EXERCISE INSTRUCTIONS:
Each line that has the string "methods" must be copied from the records below.

DATA RECORDS:

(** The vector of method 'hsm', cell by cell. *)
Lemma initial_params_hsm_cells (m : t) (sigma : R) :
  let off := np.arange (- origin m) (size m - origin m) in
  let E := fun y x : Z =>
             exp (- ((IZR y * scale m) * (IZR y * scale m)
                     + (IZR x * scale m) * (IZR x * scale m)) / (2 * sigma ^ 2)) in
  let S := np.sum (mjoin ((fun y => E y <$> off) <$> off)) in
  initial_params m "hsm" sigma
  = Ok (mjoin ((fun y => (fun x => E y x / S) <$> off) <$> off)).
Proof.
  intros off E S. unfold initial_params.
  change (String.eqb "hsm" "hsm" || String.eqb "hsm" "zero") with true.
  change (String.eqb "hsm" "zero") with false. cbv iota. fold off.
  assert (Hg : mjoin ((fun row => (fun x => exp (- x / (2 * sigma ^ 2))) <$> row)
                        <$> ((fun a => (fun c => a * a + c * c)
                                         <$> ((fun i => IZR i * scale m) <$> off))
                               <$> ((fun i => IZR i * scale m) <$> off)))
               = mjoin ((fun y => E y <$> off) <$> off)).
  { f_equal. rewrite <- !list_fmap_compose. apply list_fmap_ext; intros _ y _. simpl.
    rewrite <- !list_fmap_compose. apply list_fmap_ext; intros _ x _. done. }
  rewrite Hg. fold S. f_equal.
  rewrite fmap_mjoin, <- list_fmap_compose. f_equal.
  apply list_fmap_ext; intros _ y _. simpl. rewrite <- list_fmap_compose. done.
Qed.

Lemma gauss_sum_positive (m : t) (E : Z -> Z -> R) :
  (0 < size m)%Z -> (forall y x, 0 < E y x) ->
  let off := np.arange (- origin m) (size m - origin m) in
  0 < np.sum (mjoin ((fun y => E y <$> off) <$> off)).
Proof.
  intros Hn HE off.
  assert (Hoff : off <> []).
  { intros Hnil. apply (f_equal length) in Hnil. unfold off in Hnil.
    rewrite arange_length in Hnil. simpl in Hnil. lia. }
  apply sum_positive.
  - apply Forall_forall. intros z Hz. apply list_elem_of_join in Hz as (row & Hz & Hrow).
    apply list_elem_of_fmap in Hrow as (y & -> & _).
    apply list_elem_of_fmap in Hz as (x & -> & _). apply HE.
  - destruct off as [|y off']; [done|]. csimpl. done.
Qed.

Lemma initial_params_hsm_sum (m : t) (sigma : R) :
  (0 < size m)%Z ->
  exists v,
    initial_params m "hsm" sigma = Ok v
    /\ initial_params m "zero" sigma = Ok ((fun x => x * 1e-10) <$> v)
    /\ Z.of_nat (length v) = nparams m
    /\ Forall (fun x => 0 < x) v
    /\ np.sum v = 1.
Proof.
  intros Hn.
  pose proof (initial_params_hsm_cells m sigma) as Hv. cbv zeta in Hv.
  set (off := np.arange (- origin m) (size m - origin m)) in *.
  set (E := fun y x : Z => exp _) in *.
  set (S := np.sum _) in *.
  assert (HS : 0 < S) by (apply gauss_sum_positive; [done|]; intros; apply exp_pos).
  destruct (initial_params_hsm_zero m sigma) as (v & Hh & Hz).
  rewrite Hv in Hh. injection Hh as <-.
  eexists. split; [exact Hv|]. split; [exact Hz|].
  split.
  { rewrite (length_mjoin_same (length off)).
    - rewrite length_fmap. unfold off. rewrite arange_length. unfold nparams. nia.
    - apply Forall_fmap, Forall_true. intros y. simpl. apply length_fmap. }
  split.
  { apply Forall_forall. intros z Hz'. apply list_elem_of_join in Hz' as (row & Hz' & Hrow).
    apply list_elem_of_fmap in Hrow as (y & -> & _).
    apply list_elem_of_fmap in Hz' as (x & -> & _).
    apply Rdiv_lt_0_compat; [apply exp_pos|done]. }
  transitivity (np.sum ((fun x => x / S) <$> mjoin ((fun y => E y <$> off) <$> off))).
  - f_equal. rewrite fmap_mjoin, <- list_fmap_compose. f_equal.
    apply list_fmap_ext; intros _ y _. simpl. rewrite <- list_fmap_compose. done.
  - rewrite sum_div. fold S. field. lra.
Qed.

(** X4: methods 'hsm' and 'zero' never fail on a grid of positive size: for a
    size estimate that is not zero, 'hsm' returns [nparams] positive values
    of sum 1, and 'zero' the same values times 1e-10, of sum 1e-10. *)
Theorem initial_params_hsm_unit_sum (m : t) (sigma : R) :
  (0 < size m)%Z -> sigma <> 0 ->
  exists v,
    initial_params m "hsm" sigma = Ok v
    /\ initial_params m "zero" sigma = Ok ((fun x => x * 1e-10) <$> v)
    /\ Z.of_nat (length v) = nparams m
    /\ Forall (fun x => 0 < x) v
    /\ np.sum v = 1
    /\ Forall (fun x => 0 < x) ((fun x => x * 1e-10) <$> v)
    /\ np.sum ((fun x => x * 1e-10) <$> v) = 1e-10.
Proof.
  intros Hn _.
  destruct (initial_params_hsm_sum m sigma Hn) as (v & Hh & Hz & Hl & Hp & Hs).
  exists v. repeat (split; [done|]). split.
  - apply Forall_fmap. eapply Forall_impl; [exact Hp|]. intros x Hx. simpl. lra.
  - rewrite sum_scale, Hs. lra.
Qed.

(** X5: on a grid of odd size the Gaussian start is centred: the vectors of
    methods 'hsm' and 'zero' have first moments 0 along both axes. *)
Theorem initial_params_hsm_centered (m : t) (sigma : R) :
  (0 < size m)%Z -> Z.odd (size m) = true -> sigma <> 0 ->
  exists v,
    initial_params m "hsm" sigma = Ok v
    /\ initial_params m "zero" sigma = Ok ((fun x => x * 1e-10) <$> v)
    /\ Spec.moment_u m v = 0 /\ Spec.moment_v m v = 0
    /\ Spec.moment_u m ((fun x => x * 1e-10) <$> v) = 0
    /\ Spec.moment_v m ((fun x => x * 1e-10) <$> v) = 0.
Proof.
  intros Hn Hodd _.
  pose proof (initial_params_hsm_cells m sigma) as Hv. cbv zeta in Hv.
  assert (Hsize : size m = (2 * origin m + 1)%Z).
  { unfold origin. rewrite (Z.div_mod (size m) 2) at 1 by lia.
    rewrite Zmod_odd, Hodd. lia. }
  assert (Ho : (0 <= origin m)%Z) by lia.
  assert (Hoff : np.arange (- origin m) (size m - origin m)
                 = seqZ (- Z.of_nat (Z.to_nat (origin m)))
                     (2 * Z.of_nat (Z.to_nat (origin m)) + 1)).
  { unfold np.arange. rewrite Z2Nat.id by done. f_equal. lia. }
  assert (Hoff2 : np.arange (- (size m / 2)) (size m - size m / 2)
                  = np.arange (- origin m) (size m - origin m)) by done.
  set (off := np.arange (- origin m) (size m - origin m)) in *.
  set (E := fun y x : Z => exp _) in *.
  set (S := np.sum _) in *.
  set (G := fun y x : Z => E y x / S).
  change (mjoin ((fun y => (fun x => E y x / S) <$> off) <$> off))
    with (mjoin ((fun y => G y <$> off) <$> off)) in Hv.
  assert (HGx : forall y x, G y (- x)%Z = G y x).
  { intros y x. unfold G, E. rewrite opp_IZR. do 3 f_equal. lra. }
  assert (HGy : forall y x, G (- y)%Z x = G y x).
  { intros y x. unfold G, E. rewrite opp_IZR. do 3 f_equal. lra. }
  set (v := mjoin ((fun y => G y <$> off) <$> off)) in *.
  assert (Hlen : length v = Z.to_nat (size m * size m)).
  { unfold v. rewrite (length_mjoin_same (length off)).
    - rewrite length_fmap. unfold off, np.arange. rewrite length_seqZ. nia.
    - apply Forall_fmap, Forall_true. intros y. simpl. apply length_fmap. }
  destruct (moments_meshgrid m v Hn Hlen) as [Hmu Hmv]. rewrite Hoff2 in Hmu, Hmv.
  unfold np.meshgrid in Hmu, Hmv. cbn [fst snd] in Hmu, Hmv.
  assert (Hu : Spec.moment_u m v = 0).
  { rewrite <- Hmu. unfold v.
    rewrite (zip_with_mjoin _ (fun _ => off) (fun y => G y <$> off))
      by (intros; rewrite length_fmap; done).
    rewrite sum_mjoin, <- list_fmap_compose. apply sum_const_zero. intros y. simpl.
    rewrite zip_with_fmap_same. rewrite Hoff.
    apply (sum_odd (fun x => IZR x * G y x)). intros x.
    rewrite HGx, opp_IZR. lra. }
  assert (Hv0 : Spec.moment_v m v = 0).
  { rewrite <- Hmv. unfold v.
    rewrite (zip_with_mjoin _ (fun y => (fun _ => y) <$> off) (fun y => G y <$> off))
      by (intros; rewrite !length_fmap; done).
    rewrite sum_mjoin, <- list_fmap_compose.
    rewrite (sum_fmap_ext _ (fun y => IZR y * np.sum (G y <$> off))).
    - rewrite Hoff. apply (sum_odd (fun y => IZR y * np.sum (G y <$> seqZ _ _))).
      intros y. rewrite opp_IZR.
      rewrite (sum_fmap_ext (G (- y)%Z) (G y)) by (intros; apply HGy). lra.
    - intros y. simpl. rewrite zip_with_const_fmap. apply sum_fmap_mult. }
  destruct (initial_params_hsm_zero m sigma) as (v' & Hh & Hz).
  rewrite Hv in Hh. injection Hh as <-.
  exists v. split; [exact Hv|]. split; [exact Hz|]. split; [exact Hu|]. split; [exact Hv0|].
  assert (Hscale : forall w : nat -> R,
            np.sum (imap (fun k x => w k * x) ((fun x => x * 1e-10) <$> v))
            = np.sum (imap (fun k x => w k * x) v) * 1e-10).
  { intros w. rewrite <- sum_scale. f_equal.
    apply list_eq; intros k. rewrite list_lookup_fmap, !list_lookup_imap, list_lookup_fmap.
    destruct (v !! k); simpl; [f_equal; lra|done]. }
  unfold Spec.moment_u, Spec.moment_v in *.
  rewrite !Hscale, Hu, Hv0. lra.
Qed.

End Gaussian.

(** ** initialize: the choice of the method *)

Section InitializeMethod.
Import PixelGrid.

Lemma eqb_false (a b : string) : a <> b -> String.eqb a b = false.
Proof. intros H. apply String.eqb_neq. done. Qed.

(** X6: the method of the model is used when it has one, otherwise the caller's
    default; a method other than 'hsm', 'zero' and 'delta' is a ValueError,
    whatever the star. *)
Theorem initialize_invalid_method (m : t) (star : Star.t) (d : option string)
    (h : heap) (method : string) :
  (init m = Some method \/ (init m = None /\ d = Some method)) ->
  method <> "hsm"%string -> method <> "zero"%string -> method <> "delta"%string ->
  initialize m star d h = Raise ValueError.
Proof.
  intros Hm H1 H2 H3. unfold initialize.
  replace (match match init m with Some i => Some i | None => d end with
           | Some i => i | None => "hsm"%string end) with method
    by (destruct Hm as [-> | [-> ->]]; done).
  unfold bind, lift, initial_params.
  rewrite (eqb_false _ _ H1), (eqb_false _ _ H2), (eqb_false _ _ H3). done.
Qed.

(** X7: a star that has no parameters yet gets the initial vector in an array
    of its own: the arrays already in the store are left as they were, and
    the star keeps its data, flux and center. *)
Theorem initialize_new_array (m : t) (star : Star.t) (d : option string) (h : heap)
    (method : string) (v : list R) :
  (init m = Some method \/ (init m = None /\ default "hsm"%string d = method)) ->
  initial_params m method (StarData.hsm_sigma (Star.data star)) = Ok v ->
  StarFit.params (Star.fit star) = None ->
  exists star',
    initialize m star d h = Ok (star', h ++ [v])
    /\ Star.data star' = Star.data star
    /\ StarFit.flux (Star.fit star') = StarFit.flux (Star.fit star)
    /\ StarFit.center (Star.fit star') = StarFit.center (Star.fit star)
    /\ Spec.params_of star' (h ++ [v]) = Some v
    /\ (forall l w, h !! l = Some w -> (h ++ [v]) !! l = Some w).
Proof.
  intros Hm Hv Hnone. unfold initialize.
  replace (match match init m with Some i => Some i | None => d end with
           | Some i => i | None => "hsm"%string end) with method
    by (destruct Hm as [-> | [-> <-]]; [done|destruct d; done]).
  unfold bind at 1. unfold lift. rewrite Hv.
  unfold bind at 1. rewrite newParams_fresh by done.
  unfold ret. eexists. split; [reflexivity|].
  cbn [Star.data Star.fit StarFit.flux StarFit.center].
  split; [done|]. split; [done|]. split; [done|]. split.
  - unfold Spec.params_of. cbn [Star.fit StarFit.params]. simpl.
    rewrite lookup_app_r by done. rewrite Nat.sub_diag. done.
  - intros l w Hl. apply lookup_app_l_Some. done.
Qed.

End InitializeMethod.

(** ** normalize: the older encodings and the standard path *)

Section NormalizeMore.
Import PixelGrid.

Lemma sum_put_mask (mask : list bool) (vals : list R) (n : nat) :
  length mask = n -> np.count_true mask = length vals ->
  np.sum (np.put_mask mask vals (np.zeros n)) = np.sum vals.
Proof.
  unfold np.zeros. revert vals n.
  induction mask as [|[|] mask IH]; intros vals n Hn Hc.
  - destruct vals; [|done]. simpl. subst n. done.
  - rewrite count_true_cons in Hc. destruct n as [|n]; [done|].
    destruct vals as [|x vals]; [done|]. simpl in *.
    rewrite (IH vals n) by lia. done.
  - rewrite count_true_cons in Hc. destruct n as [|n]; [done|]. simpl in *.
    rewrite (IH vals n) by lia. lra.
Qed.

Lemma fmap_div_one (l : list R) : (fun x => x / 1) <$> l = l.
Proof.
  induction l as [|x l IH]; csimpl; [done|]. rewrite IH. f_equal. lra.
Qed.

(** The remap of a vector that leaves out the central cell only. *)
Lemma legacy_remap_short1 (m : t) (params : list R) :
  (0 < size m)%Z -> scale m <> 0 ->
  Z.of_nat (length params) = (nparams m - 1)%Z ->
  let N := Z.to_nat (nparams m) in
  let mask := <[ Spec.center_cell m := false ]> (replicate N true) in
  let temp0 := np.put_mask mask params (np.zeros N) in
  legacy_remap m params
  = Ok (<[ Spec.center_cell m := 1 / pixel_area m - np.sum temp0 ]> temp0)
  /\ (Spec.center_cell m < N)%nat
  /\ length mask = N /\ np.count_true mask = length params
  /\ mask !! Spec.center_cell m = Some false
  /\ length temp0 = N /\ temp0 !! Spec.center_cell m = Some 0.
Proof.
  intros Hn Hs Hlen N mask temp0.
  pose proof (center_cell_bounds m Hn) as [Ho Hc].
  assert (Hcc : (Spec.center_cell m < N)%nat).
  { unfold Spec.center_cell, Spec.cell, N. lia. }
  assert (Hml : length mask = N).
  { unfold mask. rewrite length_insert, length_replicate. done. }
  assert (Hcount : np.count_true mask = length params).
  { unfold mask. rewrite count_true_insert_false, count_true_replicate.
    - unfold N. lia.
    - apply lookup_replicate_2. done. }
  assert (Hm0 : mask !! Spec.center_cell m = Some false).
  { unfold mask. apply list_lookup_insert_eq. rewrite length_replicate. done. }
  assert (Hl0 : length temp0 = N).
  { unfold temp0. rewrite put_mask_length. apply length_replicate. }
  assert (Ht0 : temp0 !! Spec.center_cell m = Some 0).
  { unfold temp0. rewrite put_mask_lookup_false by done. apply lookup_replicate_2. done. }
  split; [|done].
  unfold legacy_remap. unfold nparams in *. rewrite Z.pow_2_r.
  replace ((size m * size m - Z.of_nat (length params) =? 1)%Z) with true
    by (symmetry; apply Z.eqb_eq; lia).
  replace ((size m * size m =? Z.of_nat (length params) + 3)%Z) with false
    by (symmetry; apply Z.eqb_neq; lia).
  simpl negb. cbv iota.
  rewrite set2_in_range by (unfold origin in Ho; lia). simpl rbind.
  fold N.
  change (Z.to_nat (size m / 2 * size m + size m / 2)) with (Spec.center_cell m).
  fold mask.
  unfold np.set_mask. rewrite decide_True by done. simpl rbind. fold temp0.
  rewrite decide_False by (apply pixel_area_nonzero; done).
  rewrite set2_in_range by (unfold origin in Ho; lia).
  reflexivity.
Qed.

TASK RESPONSE:
(** X4: methods 'hsm' and 'zero' never fail on a grid of positive size: for a
    methods 'hsm' and 'zero' have first moments 0 along both axes. *)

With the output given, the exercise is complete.